Lemma captures_ok_change k p t (v v' : View) :
  captures_ok v → captures_change k p t v v' →
  (∀ x, p = Some x → pending_at v k = Some x ∨ ∃ record, ok_CaptureRecord DecodeLimits_default record ∧
    x = to_canonical_bytes record ∧ k = hex_encode record.(cr_capture_id)) →
  (∀ x, t = Some x → length x = 32%nat) → captures_ok v'.
Proof.
  intros [P T] (Cp & Ct & Co) Hp Ht. split.
  - intros k' x Hx. destruct (decide (k' = k)) as [->|Hne].
    + rewrite Cp in Hx. destruct (Hp x Hx) as [?|?]; [by apply P|done].
    + rewrite Co in Hx by (set_solver || done). by apply P.
  - intros k' x Hx. destruct (decide (k' = k)) as [->|Hne]; [apply Ht; congruence|].
    rewrite Co in Hx by (set_solver || done). by eapply T.
Qed.

Lemma captures_frame_ok (v v' : View) : captures_ok v → capture_frame v v' → captures_ok v'.
Proof.
  intros [P T] Hf. split; intros k x Hx.
  - rewrite (frame_pending _ _ _ Hf) in Hx. by apply P.
  - rewrite (frame_tombstone _ _ _ Hf) in Hx. by eapply T.
Qed.

Lemma capture_size r : ok_CaptureRecord DecodeLimits_default r → len (to_canonical_bytes r) ≤ 1024.
Proof.
  unfold ok_CaptureRecord, arr. intros Hok. destruct_and!. unfold to_canonical_bytes, into_bytes. cbn [encode CaptureRecord_codec].
  unfold encode_CaptureRecord. rewrite !wseq_nil by apply _.
  unfold enc_u16, enc_u32, enc_u64, enc_fixed. cbn [app]. unfold len.
  repeat (rewrite ?length_app, ?to_le_length; cbn [length app]). lia.
Qed.
Lemma decode_pending r :
  ok_CaptureRecord DecodeLimits_default r → from_canonical_bytes (to_canonical_bytes r) DecodeLimits_default = Ok r.
Proof.
  intros Hok. apply from_canonical_complete; [split; by vm_compute|done|].
  etrans; [by apply capture_size|]. by vm_compute.
Qed.

(** The consumer answers with identifiers, and takes every capture. *)
Definition sink_accepts : Prop :=
  ∀ (k : K) record, ∃ d k', admit_capture k record = (Ok d, k') ∧ length d = 32%nat.

Lemma sink_accepts_length :
  sink_accepts → ∀ (k : K) rec d k', admit_capture k rec = (Ok d, k') → length d = 32%nat.
Proof. intros Hacc k rec d k' E. destruct (Hacc k rec) as (d' & k1 & E' & Hd). congruence. Qed.

(** The pending records [l], in order, given to the consumer [k] once each, except
    those that have a tombstone in [v]: the outcomes, the tombstones and the consumer afterwards. *)
Inductive handed (v : View) :
    list (bytes * bytes) → K → list CaptureOutcome → list (bytes * bytes) → K → Prop :=
| handed_nil k : handed v [] k [] [] k
| handed_known record x d l k os ts k' :
    from_canonical_bytes x DecodeLimits_default = Ok record →
    tombstone_at v (hex_encode record.(cr_capture_id)) = Some d →
    handed v l k os ts k' →
    handed v ((hex_encode record.(cr_capture_id), x) :: l) k
      (Duplicate record.(cr_capture_id) :: os) ((hex_encode record.(cr_capture_id), d) :: ts) k'
| handed_new record x d l k k1 os ts k' :
    from_canonical_bytes x DecodeLimits_default = Ok record →
    tombstone_at v (hex_encode record.(cr_capture_id)) = None →
    admit_capture k record = (Ok d, k1) →
    handed v l k1 os ts k' →
    handed v ((hex_encode record.(cr_capture_id), x) :: l) k
      (DurablyAdmitted record.(cr_capture_id) d :: os) ((hex_encode record.(cr_capture_id), d) :: ts) k'.

Lemma handed_keys v l k os ts k' : handed v l k os ts k' → ts.*1 = l.*1.
Proof. induction 1; cbn; by f_equal. Qed.
Lemma handed_frame (v v' : View) l k os ts k' :
  (∀ x, x ∈ l.*1 → tombstone_at v' x = tombstone_at v x) → handed v' l k os ts k' → handed v l k os ts k'.
Proof.
  intros Hf Hh. induction Hh as [| |]; [constructor|..]; cbn [fmap list_fmap fst] in Hf.
  - apply handed_known; [done|by rewrite <- Hf by left|]. apply IHHh. intros y Hy. apply Hf. by right.
  - eapply handed_new; [done|by rewrite <- Hf by left|done|]. apply IHHh. intros y Hy. apply Hf. by right.
Qed.
Lemma handed_app v l1 l2 k k1 k2 os1 os2 ts1 ts2 :
  handed v l1 k os1 ts1 k1 → handed v l2 k1 os2 ts2 k2 → handed v (l1 ++ l2) k (os1 ++ os2) (ts1 ++ ts2) k2.
Proof. intros Ha Hb. induction Ha; [done|apply handed_known; auto|eapply handed_new; eauto]. Qed.

(** The state after the records [l] of [v] were handed to the consumer. *)
Definition drained (l : list (bytes * bytes)) (c : coordinator) (v : View) (os : list CaptureOutcome)
    (c' : coordinator) (v' : View) : Prop :=
  ∃ ts sink, handed v l c.(wc_sink) os ts sink ∧ c' = set_sink sink c ∧
    (∀ k, pending_at v' k = if decide (k ∈ l.*1) then None else pending_at v k) ∧
    (∀ k d, (k, d) ∈ ts → tombstone_at v' k = Some d) ∧
    (∀ k, k ∉ l.*1 → tombstone_at v' k = tombstone_at v k).

Lemma drained_nil c (v v' : View) : capture_frame v v' → drained [] c v [] c v'.
Proof.
  intros Hf. exists [], (wc_sink c). split_and!; [constructor|by destruct c|..].
  - intros k. rewrite decide_False by (by apply not_elem_of_nil). by apply frame_pending.
  - by intros k d ?%elem_of_nil.
  - intros k _. by apply frame_tombstone.
Qed.
Lemma drained_app l1 l2 c c1 c2 (v v1 v2 : View) os1 os2 :
  NoDup (l1 ++ l2).*1 → drained l1 c v os1 c1 v1 → drained l2 c1 v1 os2 c2 v2 →
  drained (l1 ++ l2) c v (os1 ++ os2) c2 v2.
Proof.
  rewrite fmap_app. intros (_ & Hdisj & _)%NoDup_app (ts1 & k1 & Ha & -> & P1 & T1 & F1) (ts2 & k2 & Hb & -> & P2 & T2 & F2).
  pose proof (handed_keys _ _ _ _ _ _ Ha) as E1. pose proof (handed_keys _ _ _ _ _ _ Hb) as E2.
  exists (ts1 ++ ts2), k2. split_and!.
  - eapply handed_app; [exact Ha|]. eapply handed_frame; [|exact Hb]. intros x Hx. apply F1. intros Hx1. by apply (Hdisj x).
  - done.
  - intros k. rewrite P2, P1, fmap_app. destruct (decide (k ∈ l2.*1)); [by rewrite decide_True by set_solver|].
    destruct (decide (k ∈ l1.*1)); [by rewrite decide_True by set_solver|by rewrite decide_False by set_solver].
  - intros k d [Hin|Hin]%elem_of_app; [|by apply T2]. rewrite F2; [by apply T1|]. apply Hdisj. rewrite <- E1.
    apply list_elem_of_fmap. by exists (k, d).
  - intros k. rewrite fmap_app, not_elem_of_app. intros [? ?]. by rewrite F2, F1.
Qed.
Lemma drained_earlier l c (v v1 v' : View) os c' :
  capture_frame v v1 → drained l c v1 os c' v' → drained l c v os c' v'.
Proof.
  intros Hf (ts & sink & Hh & -> & Hp & Ht & Hn). exists ts, sink. split_and!; try done.
  - eapply handed_frame; [|exact Hh]. intros x _. by apply frame_tombstone.
  - intros k. by rewrite Hp, (frame_pending _ _ _ Hf).
  - intros k Hk. by rewrite Hn, (frame_tombstone _ _ _ Hf).
Qed.
Lemma drained_length l c (v v' : View) os c' : drained l c v os c' v' → length os = length l.
Proof. intros (ts & sink & Hh & _). induction Hh; cbn; by f_equal. Qed.
Lemma drained_ok l c (v v' : View) os c' :
  (∀ k rec d k', admit_capture k rec = (Ok d, k') → length d = 32%nat) →
  captures_ok v → drained l c v os c' v' → captures_ok v'.
Proof.
  intros Hsink [P T] (ts & sink & Hh & _ & Hp & Ht & Hf). split.
  - intros k x Hx. rewrite Hp in Hx. case_decide; [done|]. by apply P.
  - intros k x Hx. destruct (decide (k ∈ l.*1)) as [Hin|Hin]; [|rewrite Hf in Hx by done; by eapply T].
    rewrite <- (handed_keys _ _ _ _ _ _ Hh) in Hin. apply list_elem_of_fmap in Hin as ([k' d] & -> & Hin).
    pose proof (Ht _ _ Hin) as Ed. cbn [fst] in Hx. assert (x = d) as -> by congruence. clear Hp Hf Hx Ht Ed.
    induction Hh as [|record y d' l q os ts q' _ Hd Hh IH|record y d' l q q1 os ts q' _ Hn Ha Hh IH]; [by apply elem_of_nil in Hin|..];
      (apply elem_of_cons in Hin as [[= -> ->]|Hin]; [|by apply IH]); [by eapply T|by eapply Hsink].
Qed.

(** The handling of one pending record by the retry. *)
Lemma drained_one record d o c c' (v v' : View) :
  ok_CaptureRecord DecodeLimits_default record →
  (tombstone_at v (hex_encode record.(cr_capture_id)) = Some d ∧ o = Duplicate record.(cr_capture_id) ∧ c' = c ∨
   tombstone_at v (hex_encode record.(cr_capture_id)) = None ∧ o = DurablyAdmitted record.(cr_capture_id) d ∧
     ∃ sink, admit_capture c.(wc_sink) record = (Ok d, sink) ∧ c' = set_sink sink c) →
  captures_change (hex_encode record.(cr_capture_id)) None (Some d) v v' →
  drained [(hex_encode record.(cr_capture_id), to_canonical_bytes record)] c v [o] c' v'.
Proof.
  intros Hrec%decode_pending Hcase (Cp & Ct & Co). set (key := hex_encode _) in *.
  assert (∃ sink, handed v [(key, to_canonical_bytes record)] c.(wc_sink) [o] [(key, d)] sink ∧ c' = set_sink sink c)
    as (sink & Hh & ->).
  { destruct Hcase as [(Ht & -> & ->)|(Ht & -> & sink & Ha & ->)].
    - exists (wc_sink c). split; [|by destruct c]. apply handed_known; [done|done|constructor].
    - exists sink. split; [|done]. eapply handed_new; [done|done|done|constructor]. }
  exists [(key, d)], sink. split_and!; [done|done|..]; cbn [fmap list_fmap fst].
  - intros k. destruct (decide (k = key)) as [->|Hne]; [by rewrite decide_True by left|].
    rewrite decide_False by set_solver. by apply Co; [set_solver|].
  - by intros k d' [= -> ->]%list_elem_of_singleton.
  - intros k Hk. apply Co; [set_solver|]. set_solver.
Qed.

**Task directions:** Wherever a line in the entries above holds "congruence", copy that line.

**Final answer:**
  - intros k' x Hx. destruct (decide (k' = k)) as [->|Hne]; [apply Ht; congruence|].
Proof. intros Hacc k rec d k' E. destruct (Hacc k rec) as (d' & k1 & E' & Hd). congruence. Qed.
    pose proof (Ht _ _ Hin) as Ed. cbn [fst] in Hx. assert (x = d) as -> by congruence. clear Hp Hf Hx Ht Ed.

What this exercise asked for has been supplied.